### Data excerpts ###

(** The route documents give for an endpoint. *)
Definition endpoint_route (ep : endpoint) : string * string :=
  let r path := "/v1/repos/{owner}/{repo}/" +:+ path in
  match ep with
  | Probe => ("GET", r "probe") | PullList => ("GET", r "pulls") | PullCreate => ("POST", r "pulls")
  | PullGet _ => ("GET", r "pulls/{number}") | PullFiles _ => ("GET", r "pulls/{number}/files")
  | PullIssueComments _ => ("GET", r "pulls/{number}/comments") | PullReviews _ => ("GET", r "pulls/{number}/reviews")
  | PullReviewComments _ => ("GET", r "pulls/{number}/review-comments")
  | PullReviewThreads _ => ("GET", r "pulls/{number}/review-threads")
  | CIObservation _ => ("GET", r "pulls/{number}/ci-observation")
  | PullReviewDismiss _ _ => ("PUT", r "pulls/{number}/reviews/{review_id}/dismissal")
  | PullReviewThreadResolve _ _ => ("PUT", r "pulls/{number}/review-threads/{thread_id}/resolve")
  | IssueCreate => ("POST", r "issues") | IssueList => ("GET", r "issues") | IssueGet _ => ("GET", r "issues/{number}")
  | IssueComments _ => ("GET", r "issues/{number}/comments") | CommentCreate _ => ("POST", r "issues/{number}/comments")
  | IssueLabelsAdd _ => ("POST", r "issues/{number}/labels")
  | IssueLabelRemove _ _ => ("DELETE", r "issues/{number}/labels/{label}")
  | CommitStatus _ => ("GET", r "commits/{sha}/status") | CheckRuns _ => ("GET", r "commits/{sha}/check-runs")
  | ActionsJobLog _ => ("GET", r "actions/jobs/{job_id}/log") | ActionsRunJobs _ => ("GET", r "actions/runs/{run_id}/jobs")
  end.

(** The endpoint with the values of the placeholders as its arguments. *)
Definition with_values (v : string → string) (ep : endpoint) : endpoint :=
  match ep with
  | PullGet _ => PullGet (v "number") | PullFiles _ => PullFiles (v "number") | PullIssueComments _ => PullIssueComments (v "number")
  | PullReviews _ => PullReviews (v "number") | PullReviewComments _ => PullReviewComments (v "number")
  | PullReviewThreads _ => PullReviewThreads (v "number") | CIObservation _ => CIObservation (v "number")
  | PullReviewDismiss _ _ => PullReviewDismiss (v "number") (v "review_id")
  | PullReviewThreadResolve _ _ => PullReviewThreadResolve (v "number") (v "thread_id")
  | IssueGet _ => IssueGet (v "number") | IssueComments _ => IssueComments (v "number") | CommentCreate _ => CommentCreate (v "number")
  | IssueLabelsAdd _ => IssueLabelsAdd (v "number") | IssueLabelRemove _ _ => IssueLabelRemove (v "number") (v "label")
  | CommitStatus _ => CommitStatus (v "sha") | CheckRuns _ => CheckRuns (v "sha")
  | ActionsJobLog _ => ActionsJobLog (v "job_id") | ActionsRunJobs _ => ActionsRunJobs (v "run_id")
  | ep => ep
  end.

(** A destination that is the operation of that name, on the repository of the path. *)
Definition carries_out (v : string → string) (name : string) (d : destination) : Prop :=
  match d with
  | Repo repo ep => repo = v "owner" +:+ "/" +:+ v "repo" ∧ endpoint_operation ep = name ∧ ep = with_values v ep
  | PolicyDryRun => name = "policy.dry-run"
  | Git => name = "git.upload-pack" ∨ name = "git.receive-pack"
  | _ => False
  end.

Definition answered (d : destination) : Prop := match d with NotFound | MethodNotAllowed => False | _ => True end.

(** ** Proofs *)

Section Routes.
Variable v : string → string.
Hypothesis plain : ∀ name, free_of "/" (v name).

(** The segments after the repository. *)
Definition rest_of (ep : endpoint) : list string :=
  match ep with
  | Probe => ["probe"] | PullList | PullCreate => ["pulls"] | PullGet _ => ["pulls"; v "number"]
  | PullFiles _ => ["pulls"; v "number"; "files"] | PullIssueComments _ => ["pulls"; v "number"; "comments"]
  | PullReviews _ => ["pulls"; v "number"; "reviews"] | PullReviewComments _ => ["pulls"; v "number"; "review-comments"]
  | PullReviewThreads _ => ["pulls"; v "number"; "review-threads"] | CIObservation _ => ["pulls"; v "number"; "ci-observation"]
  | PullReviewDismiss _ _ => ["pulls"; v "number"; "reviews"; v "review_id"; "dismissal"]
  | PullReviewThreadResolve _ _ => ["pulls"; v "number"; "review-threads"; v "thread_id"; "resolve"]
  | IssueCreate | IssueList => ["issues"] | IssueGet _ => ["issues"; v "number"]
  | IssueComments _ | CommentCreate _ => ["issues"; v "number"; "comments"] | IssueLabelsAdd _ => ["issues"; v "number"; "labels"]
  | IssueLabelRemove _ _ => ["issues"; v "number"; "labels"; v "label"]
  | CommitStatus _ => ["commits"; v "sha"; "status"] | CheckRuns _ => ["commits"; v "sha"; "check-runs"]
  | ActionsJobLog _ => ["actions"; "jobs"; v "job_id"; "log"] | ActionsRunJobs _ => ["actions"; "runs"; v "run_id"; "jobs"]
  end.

###

• **Directions**:
Within this data, count the lines that include the string "False" and write the number with nothing else.

• **Response to the exercise**:
2